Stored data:

▼

(** [save_to_supabase] always returns; it issues one bulk insert of all
    the rows and otherwise only logs. *)
Lemma save_run E c parking_data w :
  exists lg,
    save_to_supabase E c parking_data w
    = (Return (confirmed E c parking_data),
       {| w_ticks := w_ticks w;
          w_log := w_log w ++ lg;
          w_stdout := w_stdout w;
          w_files := w_files w;
          w_gets := w_gets w;
          w_inserts :=
            w_inserts w ++ [("parking_status"%string, to_db_records parking_data)] |}).
Proof.
  unfold save_to_supabase, confirmed. fold (to_db_records parking_data). py_run.
  destruct (insert_execute E c "parking_status" (to_db_records parking_data))
    as [[|row rows]|cause]; py_run;
    try (eexists; rewrite <- ?app_assoc; reflexivity).
  match goal with
  | |- context [for_each (row :: rows) ?b ?w0] =>
      destruct (log_rows_run (row :: rows) w0) as (lg & o & Hrun & Htrue & Hfalse)
  end.
  py_run in Hrun. rewrite Hrun.
  destruct (forallb row_complete (row :: rows)).
  - rewrite (Htrue eq_refl). eexists. rewrite <- !app_assoc. reflexivity.
  - destruct (Hfalse eq_refl) as [k ->]. cbn.
    eexists. rewrite <- !app_assoc. reflexivity.
Qed.

(** ** The driver *)

(** [main] in one equation: how it ends and what it leaves behind. *)
Lemma main_run E w :
  let records := extracted E (S (w_ticks w)) in
  exists lg ticks,
    main E w
    = (main_outcome E records,
       {| w_ticks := ticks;
          w_log := w_log w ++ lg;
          w_stdout := w_stdout w ++ main_stdout E records;
          w_files :=
            main_files E records (clock E (clock_reads E + S (w_ticks w))) (w_files w);
          w_gets := w_gets w ++ [(SCRAPE_URL, 10)];
          w_inserts := w_inserts w ++ main_inserts E records |}).
Proof.
  intros records. subst records. unfold main.
  fold (save_to_db E). fold (output_json E).
  rewrite bind_run, logger_run, bind_run. unfold read_clock at 1.
  cbn [logged w_ticks w_log w_stdout w_files w_gets w_inserts].
  rewrite bind_run, logger_run. cbn [logged w_ticks w_log w_stdout w_files w_gets w_inserts].
  rewrite bind_run.
  match goal with
  | |- context [scrape_parking_status E ?w0] =>
      destruct (scrape_run E w0) as (lg1 & Hs & _); rewrite Hs; clear Hs
  end.
  cbn [logged w_ticks w_log w_stdout w_files w_gets w_inserts].
  generalize (extracted E (S (w_ticks w))). intros records.
  unfold main_outcome, main_stdout, main_files, main_inserts, steps_succeed,
    persistence_ok, orchestrator_mode.
  destruct records as [|r0 rs].
  { py_run. cbn. rewrite ?app_nil_r, <- ?app_assoc. eexists _, _. reflexivity. }
  set (records := r0 :: rs).
  rewrite bind_run. cbn [mret Py_ret]. rewrite bind_run.
  set (emit := output_json E || negb (save_to_db E)). clearbody emit.
  assert (Htail : forall w0 lg0,
    w_log w0 = w_log w ++ lg0 ->
    w_ticks w0 = clock_reads E + S (w_ticks w) ->
    w_files w0 = w_files w ->
    exists lg ticks,
      ((if emit
        then print (dumps (records_json records));; logger INFO MsgJsonGenerated
        else mret ());;
       logger INFO (MsgProcessed (length records));;
       (if truthy_opt (getenv E "GITHUB_ACTIONS")
        then t ← read_clock E;
             path ← environ_getitem E "GITHUB_STEP_SUMMARY";
             open_append_write E path (summary_text t records)
        else mret ())) w0
      = (if truthy_opt (environ E !! "GITHUB_ACTIONS"%string)
         then match environ E !! "GITHUB_STEP_SUMMARY"%string with
              | Some path =>
                  if unwritable E path then Raise (OSError path) else Return ()
              | None => Raise (KeyError "GITHUB_STEP_SUMMARY")
              end
         else Return (),
         {| w_ticks := ticks;
            w_log := w_log w ++ lg;
            w_stdout :=
              w_stdout w0 ++
              (if emit then [dumps (records_json records)] else []);
            w_files :=
              if truthy_opt (environ E !! "GITHUB_ACTIONS"%string)
              then match environ E !! "GITHUB_STEP_SUMMARY"%string with
                   | Some path =>
                       if unwritable E path then w_files w
                       else <[path := default [] (w_files w !! path) ++
                                      summary_text (clock E (clock_reads E + S (w_ticks w)))
                                        records]> (w_files w)
                   | None => w_files w
                   end
              else w_files w;
            w_gets := w_gets w0;
            w_inserts := w_inserts w0 |})).
  { intros w0 lg0 Hlog Hticks Hfiles. py_run.
    destruct emit; py_run;
      rewrite ?Hlog, ?Hticks, ?Hfiles;
      (destruct (truthy_opt (environ E !! "GITHUB_ACTIONS"%string)); py_run;
       [destruct (environ E !! "GITHUB_STEP_SUMMARY"%string) as [path|]; py_run;
        [destruct (unwritable E path); py_run|]|]);
      rewrite ?Hlog, ?Hticks, ?Hfiles, ?app_nil_r, <- ?app_assoc;
      eexists _, _; reflexivity. }
  destruct (save_to_db E); cbn [negb orb andb].
  - rewrite bind_run.
    match goal with
    | |- context [setup_supabase E ?w0] =>
        destruct (setup_run E w0) as [lg2 Hset]; rewrite Hset; clear Hset
    end.
    destruct (client_for E) as [c|].
    + rewrite bind_run.
      match goal with
      | |- context [save_to_supabase E c records ?w0] =>
          destruct (save_run E c records w0) as [lg3 Hsave]; rewrite Hsave; clear Hsave
      end.
      unfold logged. cbn [w_ticks w_log w_stdout w_files w_gets w_inserts].
      destruct (confirmed E c records); cbn [negb andb].
      * py_run.
        match goal with
        | |- context [let (_, _) := ?m ?w0 in _] =>
            edestruct (Htail w0) as (lg & ticks & Ht)
        end; [cbn; rewrite <- ?app_assoc; reflexivity | reflexivity | reflexivity |].
        py_run in Ht. rewrite Ht.
        cbn [w_ticks w_log w_stdout w_files w_gets w_inserts].
        eexists _, _. reflexivity.
      * py_run. rewrite ?app_nil_r, <- ?app_assoc. eexists _, _. reflexivity.
    + py_run. rewrite ?app_nil_r, <- ?app_assoc. eexists _, _. reflexivity.
  - py_run.
    match goal with
    | |- context [let (_, _) := ?m ?w0 in _] =>
        edestruct (Htail w0) as (lg & ticks & Ht)
    end; [cbn; rewrite <- ?app_assoc; reflexivity | reflexivity | reflexivity |].
    py_run in Ht. rewrite Ht.
    cbn [w_ticks w_log w_stdout w_files w_gets w_inserts].
    rewrite ?app_nil_r. eexists _, _. reflexivity.
Qed.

▲

WORK REQUEST:
Restate each line of the records above without any deviation.

YOUR SOLUTION:
(** [save_to_supabase] always returns; it issues one bulk insert of all
    the rows and otherwise only logs. *)
Lemma save_run E c parking_data w :
  exists lg,
    save_to_supabase E c parking_data w
    = (Return (confirmed E c parking_data),
       {| w_ticks := w_ticks w;
          w_log := w_log w ++ lg;
          w_stdout := w_stdout w;
          w_files := w_files w;
          w_gets := w_gets w;
          w_inserts :=
            w_inserts w ++ [("parking_status"%string, to_db_records parking_data)] |}).
Proof.
  unfold save_to_supabase, confirmed. fold (to_db_records parking_data). py_run.
  destruct (insert_execute E c "parking_status" (to_db_records parking_data))
    as [[|row rows]|cause]; py_run;
    try (eexists; rewrite <- ?app_assoc; reflexivity).
  match goal with
  | |- context [for_each (row :: rows) ?b ?w0] =>
      destruct (log_rows_run (row :: rows) w0) as (lg & o & Hrun & Htrue & Hfalse)
  end.
  py_run in Hrun. rewrite Hrun.
  destruct (forallb row_complete (row :: rows)).
  - rewrite (Htrue eq_refl). eexists. rewrite <- !app_assoc. reflexivity.
  - destruct (Hfalse eq_refl) as [k ->]. cbn.
    eexists. rewrite <- !app_assoc. reflexivity.
Qed.

(** ** The driver *)

(** [main] in one equation: how it ends and what it leaves behind. *)
Lemma main_run E w :
  let records := extracted E (S (w_ticks w)) in
  exists lg ticks,
    main E w
    = (main_outcome E records,
       {| w_ticks := ticks;
          w_log := w_log w ++ lg;
          w_stdout := w_stdout w ++ main_stdout E records;
          w_files :=
            main_files E records (clock E (clock_reads E + S (w_ticks w))) (w_files w);
          w_gets := w_gets w ++ [(SCRAPE_URL, 10)];
          w_inserts := w_inserts w ++ main_inserts E records |}).
Proof.
  intros records. subst records. unfold main.
  fold (save_to_db E). fold (output_json E).
  rewrite bind_run, logger_run, bind_run. unfold read_clock at 1.
  cbn [logged w_ticks w_log w_stdout w_files w_gets w_inserts].
  rewrite bind_run, logger_run. cbn [logged w_ticks w_log w_stdout w_files w_gets w_inserts].
  rewrite bind_run.
  match goal with
  | |- context [scrape_parking_status E ?w0] =>
      destruct (scrape_run E w0) as (lg1 & Hs & _); rewrite Hs; clear Hs
  end.
  cbn [logged w_ticks w_log w_stdout w_files w_gets w_inserts].
  generalize (extracted E (S (w_ticks w))). intros records.
  unfold main_outcome, main_stdout, main_files, main_inserts, steps_succeed,
    persistence_ok, orchestrator_mode.
  destruct records as [|r0 rs].
  { py_run. cbn. rewrite ?app_nil_r, <- ?app_assoc. eexists _, _. reflexivity. }
  set (records := r0 :: rs).
  rewrite bind_run. cbn [mret Py_ret]. rewrite bind_run.
  set (emit := output_json E || negb (save_to_db E)). clearbody emit.
  assert (Htail : forall w0 lg0,
    w_log w0 = w_log w ++ lg0 ->
    w_ticks w0 = clock_reads E + S (w_ticks w) ->
    w_files w0 = w_files w ->
    exists lg ticks,
      ((if emit
        then print (dumps (records_json records));; logger INFO MsgJsonGenerated
        else mret ());;
       logger INFO (MsgProcessed (length records));;
       (if truthy_opt (getenv E "GITHUB_ACTIONS")
        then t ← read_clock E;
             path ← environ_getitem E "GITHUB_STEP_SUMMARY";
             open_append_write E path (summary_text t records)
        else mret ())) w0
      = (if truthy_opt (environ E !! "GITHUB_ACTIONS"%string)
         then match environ E !! "GITHUB_STEP_SUMMARY"%string with
              | Some path =>
                  if unwritable E path then Raise (OSError path) else Return ()
              | None => Raise (KeyError "GITHUB_STEP_SUMMARY")
              end
         else Return (),
         {| w_ticks := ticks;
            w_log := w_log w ++ lg;
            w_stdout :=
              w_stdout w0 ++
              (if emit then [dumps (records_json records)] else []);
            w_files :=
              if truthy_opt (environ E !! "GITHUB_ACTIONS"%string)
              then match environ E !! "GITHUB_STEP_SUMMARY"%string with
                   | Some path =>
                       if unwritable E path then w_files w
                       else <[path := default [] (w_files w !! path) ++
                                      summary_text (clock E (clock_reads E + S (w_ticks w)))
                                        records]> (w_files w)
                   | None => w_files w
                   end
              else w_files w;
            w_gets := w_gets w0;
            w_inserts := w_inserts w0 |})).
  { intros w0 lg0 Hlog Hticks Hfiles. py_run.
    destruct emit; py_run;
      rewrite ?Hlog, ?Hticks, ?Hfiles;
      (destruct (truthy_opt (environ E !! "GITHUB_ACTIONS"%string)); py_run;
       [destruct (environ E !! "GITHUB_STEP_SUMMARY"%string) as [path|]; py_run;
        [destruct (unwritable E path); py_run|]|]);
      rewrite ?Hlog, ?Hticks, ?Hfiles, ?app_nil_r, <- ?app_assoc;
      eexists _, _; reflexivity. }
  destruct (save_to_db E); cbn [negb orb andb].
  - rewrite bind_run.
    match goal with
    | |- context [setup_supabase E ?w0] =>
        destruct (setup_run E w0) as [lg2 Hset]; rewrite Hset; clear Hset
    end.
    destruct (client_for E) as [c|].
    + rewrite bind_run.
      match goal with
      | |- context [save_to_supabase E c records ?w0] =>
          destruct (save_run E c records w0) as [lg3 Hsave]; rewrite Hsave; clear Hsave
      end.
      unfold logged. cbn [w_ticks w_log w_stdout w_files w_gets w_inserts].
      destruct (confirmed E c records); cbn [negb andb].
      * py_run.
        match goal with
        | |- context [let (_, _) := ?m ?w0 in _] =>
            edestruct (Htail w0) as (lg & ticks & Ht)
        end; [cbn; rewrite <- ?app_assoc; reflexivity | reflexivity | reflexivity |].
        py_run in Ht. rewrite Ht.
        cbn [w_ticks w_log w_stdout w_files w_gets w_inserts].
        eexists _, _. reflexivity.
      * py_run. rewrite ?app_nil_r, <- ?app_assoc. eexists _, _. reflexivity.
    + py_run. rewrite ?app_nil_r, <- ?app_assoc. eexists _, _. reflexivity.
  - py_run.
    match goal with
    | |- context [let (_, _) := ?m ?w0 in _] =>
        edestruct (Htail w0) as (lg & ticks & Ht)
    end; [cbn; rewrite <- ?app_assoc; reflexivity | reflexivity | reflexivity |].
    py_run in Ht. rewrite Ht.
    cbn [w_ticks w_log w_stdout w_files w_gets w_inserts].
    rewrite ?app_nil_r. eexists _, _. reflexivity.
Qed.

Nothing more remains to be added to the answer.